### What is required
Please retype the records below exactly, from the first line down to and including the line with "exists k p, NewPrivateKey".

### Listed entries
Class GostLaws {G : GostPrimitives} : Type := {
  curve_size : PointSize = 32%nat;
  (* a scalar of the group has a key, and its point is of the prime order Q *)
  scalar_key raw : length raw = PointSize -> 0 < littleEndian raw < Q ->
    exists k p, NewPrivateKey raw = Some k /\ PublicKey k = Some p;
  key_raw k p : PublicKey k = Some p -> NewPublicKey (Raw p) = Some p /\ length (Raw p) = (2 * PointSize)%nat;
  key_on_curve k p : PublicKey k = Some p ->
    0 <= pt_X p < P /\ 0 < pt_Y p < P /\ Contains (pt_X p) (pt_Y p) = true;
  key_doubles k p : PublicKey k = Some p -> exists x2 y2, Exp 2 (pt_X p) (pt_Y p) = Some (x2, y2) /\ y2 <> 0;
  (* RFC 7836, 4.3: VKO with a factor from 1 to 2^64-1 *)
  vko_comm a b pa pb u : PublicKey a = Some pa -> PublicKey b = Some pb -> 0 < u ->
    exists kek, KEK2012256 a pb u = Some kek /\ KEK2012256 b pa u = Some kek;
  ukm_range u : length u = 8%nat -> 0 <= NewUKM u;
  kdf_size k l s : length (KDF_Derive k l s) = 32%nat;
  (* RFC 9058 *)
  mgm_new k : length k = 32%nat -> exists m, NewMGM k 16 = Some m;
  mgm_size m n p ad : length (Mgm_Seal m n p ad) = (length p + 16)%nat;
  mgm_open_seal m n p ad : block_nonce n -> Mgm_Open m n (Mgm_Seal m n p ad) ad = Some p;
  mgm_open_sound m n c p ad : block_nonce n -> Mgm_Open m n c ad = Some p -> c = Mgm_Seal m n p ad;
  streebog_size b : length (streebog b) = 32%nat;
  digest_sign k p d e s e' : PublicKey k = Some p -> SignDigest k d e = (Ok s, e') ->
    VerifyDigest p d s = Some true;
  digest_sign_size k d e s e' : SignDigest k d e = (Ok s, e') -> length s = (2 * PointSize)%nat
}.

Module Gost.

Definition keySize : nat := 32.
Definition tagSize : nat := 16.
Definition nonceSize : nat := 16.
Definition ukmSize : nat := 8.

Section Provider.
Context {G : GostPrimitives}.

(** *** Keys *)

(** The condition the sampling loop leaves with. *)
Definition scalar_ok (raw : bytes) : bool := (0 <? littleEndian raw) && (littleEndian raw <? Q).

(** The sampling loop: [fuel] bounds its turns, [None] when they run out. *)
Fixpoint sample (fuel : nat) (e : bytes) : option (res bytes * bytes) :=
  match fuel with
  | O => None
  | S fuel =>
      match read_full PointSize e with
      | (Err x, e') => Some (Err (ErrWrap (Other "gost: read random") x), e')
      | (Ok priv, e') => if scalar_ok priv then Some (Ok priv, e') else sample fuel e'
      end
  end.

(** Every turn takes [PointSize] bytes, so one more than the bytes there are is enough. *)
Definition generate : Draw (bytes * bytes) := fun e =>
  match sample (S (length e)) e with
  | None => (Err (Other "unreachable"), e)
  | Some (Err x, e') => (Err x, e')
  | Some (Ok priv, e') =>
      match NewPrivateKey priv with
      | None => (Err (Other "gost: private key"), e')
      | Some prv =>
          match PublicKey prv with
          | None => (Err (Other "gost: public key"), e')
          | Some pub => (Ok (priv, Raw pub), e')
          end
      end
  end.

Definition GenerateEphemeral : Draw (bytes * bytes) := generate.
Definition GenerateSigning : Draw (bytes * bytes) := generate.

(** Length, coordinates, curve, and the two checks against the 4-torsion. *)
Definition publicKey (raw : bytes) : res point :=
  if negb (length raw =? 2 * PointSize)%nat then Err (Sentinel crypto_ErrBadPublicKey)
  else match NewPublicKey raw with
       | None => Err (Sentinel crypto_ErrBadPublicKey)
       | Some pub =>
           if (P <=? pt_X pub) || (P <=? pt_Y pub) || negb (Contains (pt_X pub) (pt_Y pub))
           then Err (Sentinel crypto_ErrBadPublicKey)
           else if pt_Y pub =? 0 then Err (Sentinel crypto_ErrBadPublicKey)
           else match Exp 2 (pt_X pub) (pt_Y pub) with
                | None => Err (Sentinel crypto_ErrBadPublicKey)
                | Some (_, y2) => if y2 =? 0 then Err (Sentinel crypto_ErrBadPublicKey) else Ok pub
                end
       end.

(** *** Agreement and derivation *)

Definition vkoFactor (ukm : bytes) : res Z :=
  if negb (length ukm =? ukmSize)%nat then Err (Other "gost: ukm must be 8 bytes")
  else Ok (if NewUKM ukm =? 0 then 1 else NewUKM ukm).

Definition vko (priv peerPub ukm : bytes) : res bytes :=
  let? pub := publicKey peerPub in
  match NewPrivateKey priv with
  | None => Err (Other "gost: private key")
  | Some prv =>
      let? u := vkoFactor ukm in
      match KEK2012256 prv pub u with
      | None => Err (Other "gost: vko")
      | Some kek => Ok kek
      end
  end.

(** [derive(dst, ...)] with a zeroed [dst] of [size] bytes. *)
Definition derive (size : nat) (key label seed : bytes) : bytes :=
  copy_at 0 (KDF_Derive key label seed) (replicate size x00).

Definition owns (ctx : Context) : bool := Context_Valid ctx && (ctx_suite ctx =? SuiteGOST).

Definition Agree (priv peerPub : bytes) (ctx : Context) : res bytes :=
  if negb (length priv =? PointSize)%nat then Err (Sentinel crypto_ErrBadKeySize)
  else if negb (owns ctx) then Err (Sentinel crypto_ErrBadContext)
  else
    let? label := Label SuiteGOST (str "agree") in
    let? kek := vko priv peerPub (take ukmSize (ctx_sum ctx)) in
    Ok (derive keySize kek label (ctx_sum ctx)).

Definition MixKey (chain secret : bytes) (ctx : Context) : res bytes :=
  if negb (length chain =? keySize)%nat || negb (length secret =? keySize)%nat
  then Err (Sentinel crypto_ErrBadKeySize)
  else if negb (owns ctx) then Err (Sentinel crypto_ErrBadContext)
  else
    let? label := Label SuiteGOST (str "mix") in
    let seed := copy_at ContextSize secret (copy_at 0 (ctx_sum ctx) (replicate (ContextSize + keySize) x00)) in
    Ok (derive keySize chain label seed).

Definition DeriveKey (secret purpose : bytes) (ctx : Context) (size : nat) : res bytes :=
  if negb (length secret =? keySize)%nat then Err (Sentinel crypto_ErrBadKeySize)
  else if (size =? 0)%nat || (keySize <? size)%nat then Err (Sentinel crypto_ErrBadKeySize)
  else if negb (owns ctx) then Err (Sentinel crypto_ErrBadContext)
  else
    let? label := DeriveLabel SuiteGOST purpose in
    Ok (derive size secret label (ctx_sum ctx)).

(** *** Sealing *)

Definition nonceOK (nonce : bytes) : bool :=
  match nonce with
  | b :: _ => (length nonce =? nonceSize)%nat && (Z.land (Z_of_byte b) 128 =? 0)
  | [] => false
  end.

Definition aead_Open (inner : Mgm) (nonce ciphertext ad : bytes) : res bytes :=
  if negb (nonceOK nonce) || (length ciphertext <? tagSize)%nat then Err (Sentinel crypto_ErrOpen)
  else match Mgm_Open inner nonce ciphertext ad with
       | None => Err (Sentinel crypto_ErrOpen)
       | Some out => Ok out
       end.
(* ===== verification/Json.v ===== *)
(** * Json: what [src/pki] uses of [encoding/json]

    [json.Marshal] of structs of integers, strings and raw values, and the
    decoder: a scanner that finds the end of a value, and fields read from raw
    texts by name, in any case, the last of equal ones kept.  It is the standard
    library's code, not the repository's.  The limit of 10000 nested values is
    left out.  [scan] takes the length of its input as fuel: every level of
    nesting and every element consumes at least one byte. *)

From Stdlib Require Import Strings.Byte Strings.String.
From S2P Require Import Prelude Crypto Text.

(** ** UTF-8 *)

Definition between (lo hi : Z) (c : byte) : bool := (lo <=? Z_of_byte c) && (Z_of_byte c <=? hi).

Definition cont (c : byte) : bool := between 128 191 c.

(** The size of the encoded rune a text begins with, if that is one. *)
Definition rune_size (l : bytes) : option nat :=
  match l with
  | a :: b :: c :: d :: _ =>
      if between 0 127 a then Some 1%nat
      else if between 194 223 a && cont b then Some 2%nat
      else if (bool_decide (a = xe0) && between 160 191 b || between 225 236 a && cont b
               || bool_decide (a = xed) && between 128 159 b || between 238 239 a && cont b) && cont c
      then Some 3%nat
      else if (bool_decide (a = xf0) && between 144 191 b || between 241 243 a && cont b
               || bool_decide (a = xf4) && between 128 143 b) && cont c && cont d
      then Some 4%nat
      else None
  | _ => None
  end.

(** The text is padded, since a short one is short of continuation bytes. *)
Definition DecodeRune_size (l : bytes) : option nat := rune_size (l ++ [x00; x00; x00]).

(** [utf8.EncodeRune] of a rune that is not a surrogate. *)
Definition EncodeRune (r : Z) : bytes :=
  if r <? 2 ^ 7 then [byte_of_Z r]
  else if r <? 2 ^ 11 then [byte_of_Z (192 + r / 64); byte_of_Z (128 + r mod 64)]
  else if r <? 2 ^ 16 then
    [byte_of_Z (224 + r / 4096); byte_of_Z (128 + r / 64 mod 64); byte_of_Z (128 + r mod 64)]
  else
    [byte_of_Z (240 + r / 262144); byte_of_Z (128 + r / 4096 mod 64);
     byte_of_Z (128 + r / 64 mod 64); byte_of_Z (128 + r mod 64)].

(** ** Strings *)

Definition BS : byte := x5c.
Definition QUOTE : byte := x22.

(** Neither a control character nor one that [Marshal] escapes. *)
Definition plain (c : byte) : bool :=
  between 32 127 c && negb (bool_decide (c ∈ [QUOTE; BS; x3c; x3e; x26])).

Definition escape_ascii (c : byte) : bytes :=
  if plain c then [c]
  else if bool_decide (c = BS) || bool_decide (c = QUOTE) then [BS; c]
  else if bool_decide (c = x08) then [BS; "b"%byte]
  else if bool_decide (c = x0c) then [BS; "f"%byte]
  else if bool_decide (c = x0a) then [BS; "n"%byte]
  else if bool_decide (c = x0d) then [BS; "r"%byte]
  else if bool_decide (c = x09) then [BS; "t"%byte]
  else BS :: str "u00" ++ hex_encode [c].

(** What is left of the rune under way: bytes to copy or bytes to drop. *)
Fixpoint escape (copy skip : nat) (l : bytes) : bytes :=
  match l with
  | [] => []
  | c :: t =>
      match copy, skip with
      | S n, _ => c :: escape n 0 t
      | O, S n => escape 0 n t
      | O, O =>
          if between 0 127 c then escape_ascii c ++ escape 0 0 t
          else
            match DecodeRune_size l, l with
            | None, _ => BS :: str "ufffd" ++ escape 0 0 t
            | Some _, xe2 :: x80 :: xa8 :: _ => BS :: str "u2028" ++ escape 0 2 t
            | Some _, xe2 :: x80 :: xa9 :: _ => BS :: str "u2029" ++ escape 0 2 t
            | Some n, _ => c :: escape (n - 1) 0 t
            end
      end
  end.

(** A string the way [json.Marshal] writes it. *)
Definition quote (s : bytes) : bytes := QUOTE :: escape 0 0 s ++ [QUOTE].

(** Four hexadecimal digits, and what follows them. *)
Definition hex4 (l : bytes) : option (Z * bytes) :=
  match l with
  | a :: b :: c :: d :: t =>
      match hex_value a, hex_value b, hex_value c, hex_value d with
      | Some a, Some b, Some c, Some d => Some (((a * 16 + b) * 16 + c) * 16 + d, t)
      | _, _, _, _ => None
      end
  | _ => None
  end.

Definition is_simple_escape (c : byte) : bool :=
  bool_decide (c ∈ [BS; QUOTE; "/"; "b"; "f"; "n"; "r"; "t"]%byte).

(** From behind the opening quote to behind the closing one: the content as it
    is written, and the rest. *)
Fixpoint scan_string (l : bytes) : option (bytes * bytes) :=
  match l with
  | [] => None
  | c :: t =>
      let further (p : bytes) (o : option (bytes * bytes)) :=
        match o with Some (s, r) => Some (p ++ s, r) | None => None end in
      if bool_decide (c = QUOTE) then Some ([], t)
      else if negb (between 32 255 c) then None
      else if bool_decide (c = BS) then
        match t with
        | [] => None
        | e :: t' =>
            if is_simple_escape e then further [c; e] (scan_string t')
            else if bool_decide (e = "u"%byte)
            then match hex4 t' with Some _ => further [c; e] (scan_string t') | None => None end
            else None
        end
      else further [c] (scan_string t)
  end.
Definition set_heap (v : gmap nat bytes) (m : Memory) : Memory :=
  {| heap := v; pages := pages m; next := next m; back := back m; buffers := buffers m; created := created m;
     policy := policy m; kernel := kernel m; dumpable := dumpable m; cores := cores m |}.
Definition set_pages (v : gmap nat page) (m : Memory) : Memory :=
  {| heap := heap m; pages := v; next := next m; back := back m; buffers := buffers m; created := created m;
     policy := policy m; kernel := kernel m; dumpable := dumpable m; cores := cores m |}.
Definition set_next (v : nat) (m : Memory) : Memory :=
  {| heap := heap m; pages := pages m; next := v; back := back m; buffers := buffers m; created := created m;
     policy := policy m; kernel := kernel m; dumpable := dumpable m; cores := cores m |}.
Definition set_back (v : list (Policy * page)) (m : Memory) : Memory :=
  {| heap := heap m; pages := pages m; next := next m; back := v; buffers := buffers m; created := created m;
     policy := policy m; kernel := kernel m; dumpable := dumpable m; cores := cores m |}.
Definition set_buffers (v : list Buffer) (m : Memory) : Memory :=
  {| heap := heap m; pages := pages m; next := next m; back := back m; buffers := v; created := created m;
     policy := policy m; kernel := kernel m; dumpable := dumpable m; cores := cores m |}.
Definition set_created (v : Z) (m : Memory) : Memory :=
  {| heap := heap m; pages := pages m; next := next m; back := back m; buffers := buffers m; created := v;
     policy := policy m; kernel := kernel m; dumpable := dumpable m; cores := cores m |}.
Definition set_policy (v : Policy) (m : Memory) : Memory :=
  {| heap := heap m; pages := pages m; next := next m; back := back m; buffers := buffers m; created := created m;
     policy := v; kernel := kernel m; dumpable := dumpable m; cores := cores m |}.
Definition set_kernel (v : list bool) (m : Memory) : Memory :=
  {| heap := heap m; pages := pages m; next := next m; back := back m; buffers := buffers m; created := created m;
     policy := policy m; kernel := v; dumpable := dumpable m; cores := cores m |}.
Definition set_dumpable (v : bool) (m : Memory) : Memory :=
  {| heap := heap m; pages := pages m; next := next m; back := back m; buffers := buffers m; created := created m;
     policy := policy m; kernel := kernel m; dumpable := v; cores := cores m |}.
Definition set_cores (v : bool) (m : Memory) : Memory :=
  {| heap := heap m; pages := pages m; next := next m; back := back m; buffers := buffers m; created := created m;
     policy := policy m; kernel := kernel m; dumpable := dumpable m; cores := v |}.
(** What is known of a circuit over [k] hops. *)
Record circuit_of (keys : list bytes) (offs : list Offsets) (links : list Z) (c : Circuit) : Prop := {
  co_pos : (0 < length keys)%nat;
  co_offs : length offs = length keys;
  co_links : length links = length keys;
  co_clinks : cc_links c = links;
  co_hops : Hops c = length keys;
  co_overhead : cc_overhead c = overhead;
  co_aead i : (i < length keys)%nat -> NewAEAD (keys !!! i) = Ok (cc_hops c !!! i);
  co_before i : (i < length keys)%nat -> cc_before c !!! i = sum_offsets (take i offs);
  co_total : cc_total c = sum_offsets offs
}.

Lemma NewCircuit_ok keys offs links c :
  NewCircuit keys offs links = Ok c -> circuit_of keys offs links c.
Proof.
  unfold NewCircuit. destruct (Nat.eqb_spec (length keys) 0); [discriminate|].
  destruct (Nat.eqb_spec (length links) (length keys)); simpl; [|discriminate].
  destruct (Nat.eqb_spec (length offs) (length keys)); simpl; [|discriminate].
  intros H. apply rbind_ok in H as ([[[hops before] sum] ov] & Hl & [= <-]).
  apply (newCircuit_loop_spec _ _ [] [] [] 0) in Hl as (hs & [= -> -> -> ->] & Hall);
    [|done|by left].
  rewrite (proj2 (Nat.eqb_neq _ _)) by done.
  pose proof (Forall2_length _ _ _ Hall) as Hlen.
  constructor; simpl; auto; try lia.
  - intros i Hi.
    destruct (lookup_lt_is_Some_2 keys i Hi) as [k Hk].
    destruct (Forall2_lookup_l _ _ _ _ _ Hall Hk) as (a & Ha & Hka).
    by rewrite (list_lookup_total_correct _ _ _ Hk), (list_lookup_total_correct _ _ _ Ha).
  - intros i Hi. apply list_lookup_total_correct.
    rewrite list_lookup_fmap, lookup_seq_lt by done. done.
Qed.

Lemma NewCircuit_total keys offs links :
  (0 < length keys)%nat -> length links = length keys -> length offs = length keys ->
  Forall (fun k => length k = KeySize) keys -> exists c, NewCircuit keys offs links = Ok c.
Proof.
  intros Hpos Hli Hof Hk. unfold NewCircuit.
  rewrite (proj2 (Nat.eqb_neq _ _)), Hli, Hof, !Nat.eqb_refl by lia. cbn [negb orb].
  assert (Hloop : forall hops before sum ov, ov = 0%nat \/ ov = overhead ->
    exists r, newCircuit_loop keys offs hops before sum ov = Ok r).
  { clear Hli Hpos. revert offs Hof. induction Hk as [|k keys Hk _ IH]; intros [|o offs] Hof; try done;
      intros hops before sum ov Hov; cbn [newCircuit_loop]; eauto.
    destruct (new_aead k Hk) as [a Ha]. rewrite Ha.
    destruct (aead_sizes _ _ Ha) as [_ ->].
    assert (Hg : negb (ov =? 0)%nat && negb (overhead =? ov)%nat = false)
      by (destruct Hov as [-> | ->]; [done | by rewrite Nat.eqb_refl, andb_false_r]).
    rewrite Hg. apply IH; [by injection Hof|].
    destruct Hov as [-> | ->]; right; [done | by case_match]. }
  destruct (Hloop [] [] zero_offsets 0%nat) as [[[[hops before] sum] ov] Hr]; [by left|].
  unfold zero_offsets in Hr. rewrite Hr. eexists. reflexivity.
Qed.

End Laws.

### Answer box
Class GostLaws {G : GostPrimitives} : Type := {
  curve_size : PointSize = 32%nat;
  (* a scalar of the group has a key, and its point is of the prime order Q *)
  scalar_key raw : length raw = PointSize -> 0 < littleEndian raw < Q ->
    exists k p, NewPrivateKey raw = Some k /\ PublicKey k = Some p;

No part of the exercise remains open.